For as long as he could remember, Mavol had never quite fitted in with society. Although he had been a good-looking and happ
y child, new acquaintances had rapidly come to regard him with suspicion and distrust despite his friendly facade, for there had always been a basic and deep-rooted flaw in his character: Mavol was a natural practical joker, revelling in the discomfort and misfortune of others. From an early age, his easy-going manner and pleasant smile had attracted folk, but every potential friend had been forced to run a gauntlet of drawing-pins on seats, itching powder down the neck and buckets of horse urine on top of the door, until invariably they had decided to steer clear of him after all.
This antisocial sense of humour hadn’t been too unusual, for many children have a cruel streak, but what had made Mavol stand apart was that he was also a naturally gifted fighter. In his first week at school, after he had initiated a stream of such pranks, the two biggest boys in the class decided to teach him a lesson. Mavol had wiped the floor with them. The same thing happened every time anyone dared to retaliate. The rest of the children had soon discovered that it was wiser to turn the other cheek, and so instead of learning to temper his cruel humour with a little reserve, Mavol had been allowed to continue unchecked.
As he grew older, Mavol’s fighting ability had been noticed and fostered by his teachers, and he had gained a scholarship to Faramir’s Warrior School in the city of Ged. He had taken to swordplay like an orc to vodka, and within a year there hadn’t been an instructor in the school who could beat him.

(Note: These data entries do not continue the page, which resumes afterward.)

(* ===== verification/Candidate.v ===== *)
(** * [election_candidate_impl] (gh/detail/election_candidate_impl.hpp)

    A candidate in an election: it puts a node with its value under its lease, asks etcd for the node
    that precedes it, watches that node, and considers itself elected when a query finds no
    predecessor. The handlers ([on_...]) run in the thread of the event loop, to completion;
    the members an application calls block, and the handlers run while they do.

    The critical sections of [mu_] are kept, with the mutex as a flag. The loggers
    are left out. *)

From stdpp Require Import sorting.
From S2P Require Import Prelude Runtime PrefixEnd OpCounter Etcd CompletionQueue.
Open Scope Z_scope.
Open Scope gh_scope.
Import OpCounter.

Module Candidate.

(** ** State *)

(** [cancels] holds the counters local to the calls of [resign] in progress, which the
    callbacks of the cancel requests refer to. *)
Record candidate := Cand {
  mu_ : bool;
  lease_id_ : N;
  watcher_stream_ : bool;
  election_name_ : string;
  election_prefix_ : string;
  candidate_value_ : string;
  candidate_key_ : string;
  creation_revision_ : Z;
  current_watches_ : gset Z;
  watched_keys_ : gset string;
  elected_ : bool;
  promise_ : promise bool;
  ops_ : async_op_counter;
  reads_ : async_op_counter;
  cancels : gmap Z async_op_counter
}.

Definition set_mu b s := Cand b (lease_id_ s) (watcher_stream_ s) (election_name_ s)
  (election_prefix_ s) (candidate_value_ s) (candidate_key_ s) (creation_revision_ s)
  (current_watches_ s) (watched_keys_ s) (elected_ s) (promise_ s) (ops_ s) (reads_ s) (cancels s).
Definition set_watcher_stream b s := Cand (mu_ s) (lease_id_ s) b (election_name_ s)
  (election_prefix_ s) (candidate_value_ s) (candidate_key_ s) (creation_revision_ s)
  (current_watches_ s) (watched_keys_ s) (elected_ s) (promise_ s) (ops_ s) (reads_ s) (cancels s).
Definition set_candidate_value v s := Cand (mu_ s) (lease_id_ s) (watcher_stream_ s)
  (election_name_ s) (election_prefix_ s) v (candidate_key_ s) (creation_revision_ s)
  (current_watches_ s) (watched_keys_ s) (elected_ s) (promise_ s) (ops_ s) (reads_ s) (cancels s).
Definition set_creation_revision r s := Cand (mu_ s) (lease_id_ s) (watcher_stream_ s)
  (election_name_ s) (election_prefix_ s) (candidate_value_ s) (candidate_key_ s) r
  (current_watches_ s) (watched_keys_ s) (elected_ s) (promise_ s) (ops_ s) (reads_ s) (cancels s).
Definition set_current_watches x s := Cand (mu_ s) (lease_id_ s) (watcher_stream_ s)
  (election_name_ s) (election_prefix_ s) (candidate_value_ s) (candidate_key_ s)
  (creation_revision_ s) x (watched_keys_ s) (elected_ s) (promise_ s) (ops_ s) (reads_ s)
  (cancels s).
Definition set_watched_keys x s := Cand (mu_ s) (lease_id_ s) (watcher_stream_ s)
  (election_name_ s) (election_prefix_ s) (candidate_value_ s) (candidate_key_ s)
  (creation_revision_ s) (current_watches_ s) x (elected_ s) (promise_ s) (ops_ s) (reads_ s)
  (cancels s).
Definition set_elected b s := Cand (mu_ s) (lease_id_ s) (watcher_stream_ s) (election_name_ s)
  (election_prefix_ s) (candidate_value_ s) (candidate_key_ s) (creation_revision_ s)
  (current_watches_ s) (watched_keys_ s) b (promise_ s) (ops_ s) (reads_ s) (cancels s).
Definition set_promise p s := Cand (mu_ s) (lease_id_ s) (watcher_stream_ s) (election_name_ s)
  (election_prefix_ s) (candidate_value_ s) (candidate_key_ s) (creation_revision_ s)
  (current_watches_ s) (watched_keys_ s) (elected_ s) p (ops_ s) (reads_ s) (cancels s).
Definition set_ops c s := Cand (mu_ s) (lease_id_ s) (watcher_stream_ s) (election_name_ s)
  (election_prefix_ s) (candidate_value_ s) (candidate_key_ s) (creation_revision_ s)
  (current_watches_ s) (watched_keys_ s) (elected_ s) (promise_ s) c (reads_ s) (cancels s).
Definition set_reads c s := Cand (mu_ s) (lease_id_ s) (watcher_stream_ s) (election_name_ s)
  (election_prefix_ s) (candidate_value_ s) (candidate_key_ s) (creation_revision_ s)
  (current_watches_ s) (watched_keys_ s) (elected_ s) (promise_ s) (ops_ s) c (cancels s).
Definition set_cancels m s := Cand (mu_ s) (lease_id_ s) (watcher_stream_ s) (election_name_ s)
  (election_prefix_ s) (candidate_value_ s) (candidate_key_ s) (creation_revision_ s)
  (current_watches_ s) (watched_keys_ s) (elected_ s) (promise_ s) (ops_ s) (reads_ s) m.

(** The lambdas given to the queue, with their captures besides [this]. *)
Inductive cb :=
  | cb_range_request
  | cb_watch_create (wkey : string) (wrevision : Z)
  | cb_watch_cancel (w : Z) (cancels : Z)
  | cb_watch_read (wkey : string) (wrevision : Z).

#[export] Instance cb_eq_dec : EqDecision cb.
Proof. solve_decision. Defined.
Lemma cand_ops_start_ops : shifts balance_ops by_start ops_start.
Proof. by apply start_shifts. Qed.
Lemma cand_ops_done_ops : shifts balance_ops (by_ (-1)) ops_done.
Proof. by apply done_shifts. Qed.
Lemma cand_reads_start_reads : shifts balance_reads by_start reads_start.
Proof. by apply start_shifts. Qed.
Lemma cand_reads_done_reads : shifts balance_reads (by_ (-1)) reads_done.
Proof. by apply done_shifts. Qed.
Lemma cand_ops_start_reads : shifts balance_reads (by_ 0) ops_start.
Proof. apply same_balance_shifts. same. Qed.
Lemma cand_ops_done_reads : shifts balance_reads (by_ 0) ops_done.
Proof. apply same_balance_shifts. same. Qed.
Lemma cand_reads_start_ops : shifts balance_ops (by_ 0) reads_start.
Proof. apply same_balance_shifts. same. Qed.
Lemma cand_reads_done_ops : shifts balance_ops (by_ 0) reads_done.
Proof. apply same_balance_shifts. same. Qed.

#[local] Hint Resolve cand_ops_start_ops cand_ops_done_ops cand_reads_start_reads cand_reads_done_reads
  cand_ops_start_reads cand_ops_done_reads cand_reads_start_ops cand_reads_done_ops : shifts.

Lemma election_result_same proj b :
  (forall x s, proj (set_elected x s) = proj s) -> (forall x s, proj (set_promise x s) = proj s) ->
  election_result b ⊨ same_balance (K:=cb) proj.
Proof. intros H1 H2. unfold election_result. respects_solve. Qed.
Create HintDb safe.
#[export] Hint Resolve async_rpc_keeps async_write_keeps async_read_keeps start_future_keeps
  call_grpc_keeps gets_self_keeps start_op_keeps : safe.

(** One step of a proof that code keeps an invariant. *)
Ltac safe_step :=
  cbv beta;
  lazymatch goal with
  | |- triple _ (mret _) _ _ => apply triple_ret; done
  | |- triple _ (mbind _ (when ?b _)) _ _ => destruct b; [rewrite when_true | rewrite when_false]
  | |- triple _ (mbind _ (mbind _ _)) _ _ => apply triple_assoc
  | |- triple _ (mbind _ (mret _)) _ _ => apply triple_ret_bind
  | |- triple _ (mbind _ _) _ _ =>
      eapply triple_bind_nothrow; [solve [eauto with safe] | intros ?]
  | |- triple _ (when _ _) _ _ => apply triple_when; [intros ?|done]
  | |- triple _ (if negb ?b then _ else _) _ _ => destruct b; cbn [negb]
  | |- triple _ (if ?b then _ else _) _ _ => destruct b
  | |- triple _ _ _ _ => apply triple_any_throw; solve [eauto with safe]
  end.
(** ** The end of the loop

    When the loop is left by an exception or goes wrong, a callback did it. *)
Lemma sched_stopped {S K A} `{Client S K} es (p : prog (world S K) A) :
  match sched es p with
  | running _ => True
  | terminated e => exists es1 tag ok resp es2 p1, es = es1 ++ ev_completion tag ok resp :: es2 /\
      sched es1 p = running p1 /\ (on_event tag ok resp (prog_world p1)).2 = Throw e
  | undefined_behaviour s => exists es1 tag ok resp es2 p1, es = es1 ++ ev_completion tag ok resp :: es2 /\
      sched es1 p = running p1 /\ (on_event tag ok resp (prog_world p1)).2 = UB s
  end.
Proof.
  revert p. induction es as [|e es IH]; intros p; [done|]. cbn [sched].
  destruct (sched_step e p) as [p'|x|x] eqn:Estep.
  - specialize (IH p').
    destruct (sched es p'); [done|..]; destruct IH as (es1 & tag & ok & resp & es2 & p1 & -> & Hrun & He);
      exists (e :: es1), tag, ok, resp, es2, p1; (split_and!; [done| |done]); cbn [sched]; by rewrite Estep.
  - destruct e as [tag ok resp| |t]; [|done..]. exists [], tag, ok, resp, es, p. split_and!; [done..|]. cbn in Estep.
    destruct (on_event tag ok resp (prog_world p)) as [w [[]|e|s]]; by simplify_eq.
  - destruct e as [tag ok resp| |t]; [|done..]. exists [], tag, ok, resp, es, p. split_and!; [done..|]. cbn in Estep.
    destruct (on_event tag ok resp (prog_world p)) as [w [[]|e|s]]; by simplify_eq.
Qed.
(** No undefined behaviour: from a new candidate on, or from any world [base] describes, a
    member an application calls, next to an event loop that reports any completions in any
    order, never locks the mutex twice, uses a null stream or a counter that is gone, or
    stores two results in a promise. The event loop's thread only ends by the exception of
    a query with an error status, and [base] holds again when the member returns or throws. *)
Theorem candidate_no_undefined_behaviour w m es :
  base w ->
  match sched es (call m w) with
  | running p => base (prog_world p)
  | terminated e => exists s location a, status_ok s = false /\ e = make_exception s location a
  | undefined_behaviour _ => False
  end.
Proof.
  intros Hw. apply sched_keeps_base.
  - apply cand_ok_stable.
  - intros w0 tag ok resp _. apply cand_event_outcome.
  - by apply (call_steps m).
  - apply any_admissible.
Qed.

End outcome.

(** The future of the campaign, once it returned, and whether the candidate is the leader. *)
Definition campaign_outcome {A} (s : @system candidate cb A) : option (outcome bool) * bool :=
  match s with
  | running (Finished w _) => (result (promise_ (self w)), elected_ (self w))
  | _ => (None, false)
  end.

Lemma candidate_no_undefined_behaviour_witness :
  let s := @sched _ _ (@candidate_client empty_text_format _) _ campaign_events
             (@call empty_text_format call_campaign sample_candidate) in
  base sample_candidate /\ campaign_outcome s = (Some (Ok true), true) /\
  match s with running p => base (prog_world p) | _ => False end.
Proof.
  cbv zeta. split; [apply new_candidate_ok|]. split; [by vm_compute|].
  pose proof (@candidate_no_undefined_behaviour empty_text_format sample_candidate call_campaign
    campaign_events (new_candidate_ok _ _ _)) as Hs.
  destruct (sched campaign_events _) eqn:E; [exact Hs|vm_compute in E; discriminate E..].
Defined.
(* ===== verification/LeaderLock.v ===== *)
(** * The election as a lock

    What an election promises, without candidates, queues and messages: a queue of members in the order in which
    they joined, and holders, each of which held no place behind another member of its group when it
    became one, and never does. Every cluster of candidates refines it. *)

From S2P Require Import Prelude Runtime PrefixEnd OpCounter Etcd CompletionQueue Threads Balance.
From S2P Require Import Safety Candidate CandidateFacts Leadership Server Election MutualExclusion.
Open Scope Z_scope.
Open Scope gh_scope.

(** ** The specification *)

Module Lock.

(** The members by key, with the time at which each one joined; the time; the holders: the group and the time
    at which the holder joined. *)
Record lock := State {
  members : gmap string Z;
  time : Z;
  holders : gmap Z (string * Z)
}.

(** Nobody in the group joined before. *)
Definition oldest (m : gmap string Z) (group : string) (joined : Z) : Prop :=
  forall key t, m !! key = Some t -> has_prefix group key -> joined <= t.

Inductive step (s : lock) : lock -> Prop :=
  (** Members leave and join. *)
  | s_members m' t' :
      time s <= t' ->
      (forall key t, m' !! key = Some t -> members s !! key = Some t \/ time s < t) ->
      step s (State m' t' (holders s))
  (** The lock is taken. *)
  | s_hold i group joined :
      joined <= time s -> oldest (members s) group joined ->
      step s (State (members s) (time s) (<[i := (group, joined)]> (holders s)))
  | s_release i : step s (State (members s) (time s) (delete i (holders s))).

Definition fair (s : lock) : Prop :=
  forall i group joined, holders s !! i = Some (group, joined) ->
    joined <= time s /\ oldest (members s) group joined.

Lemma step_fair s s' : fair s -> step s s' -> fair s'.
Proof.
  intros Hf [m' t' Ht Hm|i group joined Hj Ho|i] j g x; cbn.
  - intros [Hx Hg]%Hf. split; [lia|]. intros key t Hk Hp.
    destruct (Hm key t Hk) as [Hold|Hnew]; [by eapply Hg|lia].
  - rewrite lookup_insert_Some. intros [[<- [= <- <-]]|[_ Hx]]; [done|by eapply Hf].
  - intros [_ Hx]%lookup_delete_Some. by eapply Hf.
Qed.

Lemma steps_fair s s' : fair s -> rtc step s s' -> fair s'.
Proof. intros Hf Hs. induction Hs; [done|]. eauto using step_fair. Qed.

(** Two holders that are both members of the group joined at the same time. *)
Lemma fair_exclusive s i j group x y kx ky :
  fair s -> holders s !! i = Some (group, x) -> holders s !! j = Some (group, y) ->
  members s !! kx = Some x -> members s !! ky = Some y -> has_prefix group kx -> has_prefix group ky -> x = y.
Proof.
  intros Hf Hi Hj Hx Hy Px Py. destruct (Hf i group x Hi) as [_ Ho], (Hf j group y Hj) as [_ Ho'].
  pose proof (Ho ky y Hy Py). pose proof (Ho' kx x Hx Px). lia.
Qed.

End Lock.

(** ** The refinement *)

Section refinement.
Context `{TextFormat} {E : Type} `{EtcdServer E}.
#[local] Abbreviation C := (@cluster E).
Import Candidate.

(** A leader, as a holder. *)
Definition holding (a : agent) : option (string * Z) :=
  if elected_ (state a) then Some (election_prefix_ (state a), creation_revision_ (state a)) else None.
Definition as_lock (c : C) : Lock.lock :=
  Lock.State (kv_create_revision <$> store (etcd c)) (revision (etcd c)) (omap holding (agents c)).

Lemma oldest_no_older (e : E) s :
  no_older e s -> Lock.oldest (kv_create_revision <$> store e) (election_prefix_ s) (creation_revision_ s).
Proof.
  intros Hn key t. rewrite lookup_fmap_Some. intros (kv & <- & Hk) Hp. by eapply Hn.
Qed.

(** The server moves. *)
Lemma changes_refines (c : C) e' :
  changes (etcd c) e' -> Lock.step (as_lock c) (as_lock (Cluster e' (agents c))).
Proof.
  intros Hc. apply Lock.s_members; [by apply revision_grows|]. intros key t. cbn.
  rewrite !lookup_fmap_Some. intros (kv & <- & Hk).
  destruct (created_since _ _ _ _ Hc Hk) as [(kv0 & Hk0 & E0)|]; [left|by right]. by exists kv0.
Qed.
Lemma moved_refines (c : C) e' :
  moved (etcd c) e' -> rtc Lock.step (as_lock c) (as_lock (Cluster e' (agents c))).
Proof. intros [->|[Hc _]]; [by destruct c|]. by apply rtc_once, changes_refines. Qed.

(** An agent moves. *)
Lemma agent_refines (c : C) i a' :
  inv (agent_view (etcd c) a') -> Lock.step (as_lock c) (as_lock (Cluster (etcd c) (<[i := a']> (agents c)))).
Proof.
  intros (_ & _ & _ & Hr & He & _). unfold as_lock at 2. cbn. rewrite omap_insert. unfold holding at 1.
  change (self (local _)) with (state a') in Hr, He. destruct (elected_ (state a')).
  - apply Lock.s_hold; [exact Hr|]. apply oldest_no_older. by apply He.
  - apply Lock.s_release.
Qed.

(** A step of a cluster: an action, or a change some other client or time makes. *)
Inductive cluster_step (c : C) : C -> Prop :=
  | cs_exec act c' : exec act c = Some c' -> cluster_step c c'
  | cs_other e' : changes (etcd c) e' -> creates_one (etcd c) e' -> cluster_step c (Cluster e' (agents c)).

Lemma exec_refines (c : C) act c' :
  reachable c -> exec act c = Some c' -> rtc Lock.step (as_lock c) (as_lock c').
Proof.
  intros Hc Hx. pose proof (reachable_sound c' (r_exec c act c' Hc Hx)) as [_ Ha].
  pose proof (reachable_sound c Hc) as Hsound.
  assert (Hi : forall i a, agents c' !! i = Some a -> inv (agent_view (etcd c') a)).
  { intros i a Hi. by apply vsafe_inv, (Ha i). }
  assert (Hstep : forall i a' e', c' = Cluster e' (<[i := a']> (agents c)) -> moved (etcd c) e' ->
    rtc Lock.step (as_lock c) (as_lock c')).
  { intros i a' e' -> Hm. etrans; [by apply moved_refines|]. apply rtc_once.
    apply (agent_refines (Cluster e' (agents c))), (Hi i). cbn. apply lookup_insert_eq. }
  destruct act as [i lease_id name value ms|i tag|i tag ok st m|i|i t|i]; cbn in Hx;
    [|destruct (agents c !! i) as [a|] eqn:Hl; [|done]; cbn in Hx..|].
  - destruct (agents c !! i); [done|]. injection Hx as <-. by eapply Hstep; [|left].
  - destruct (serve_op tag _) as [v|] eqn:Hv; [|done]. injection Hx as <-. eapply Hstep; [done|].
    eapply serve_moves in Hv; [done|]. by eapply agent_inv.
  - destruct (deliver_op tag ok st m _) as [v|] eqn:Hv; [|done]. injection Hx as <-. eapply Hstep; [done|].
    left. by apply deliver_keeps in Hv.
  - injection Hx as <-. by eapply Hstep; [|left].
  - injection Hx as <-. by eapply Hstep; [|left].
  - injection Hx as <-. apply rtc_once. unfold as_lock at 2. cbn. rewrite omap_delete. apply Lock.s_release.
Qed.


End refinement.

Import Memory.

By the end of his second year even Rangvald Ironteeth, the grizzled old veteran of a hundred contests in the Cumanceum who was the school’s gladiatorial tutor, had said that he had never seen a better fighter. But despite his undoubted skill, Mavol had not been popular with the other students. His penchant for practical jokes had alienated them and he had become a solitary, isolated figure, an efficient, smiling, friendless killer.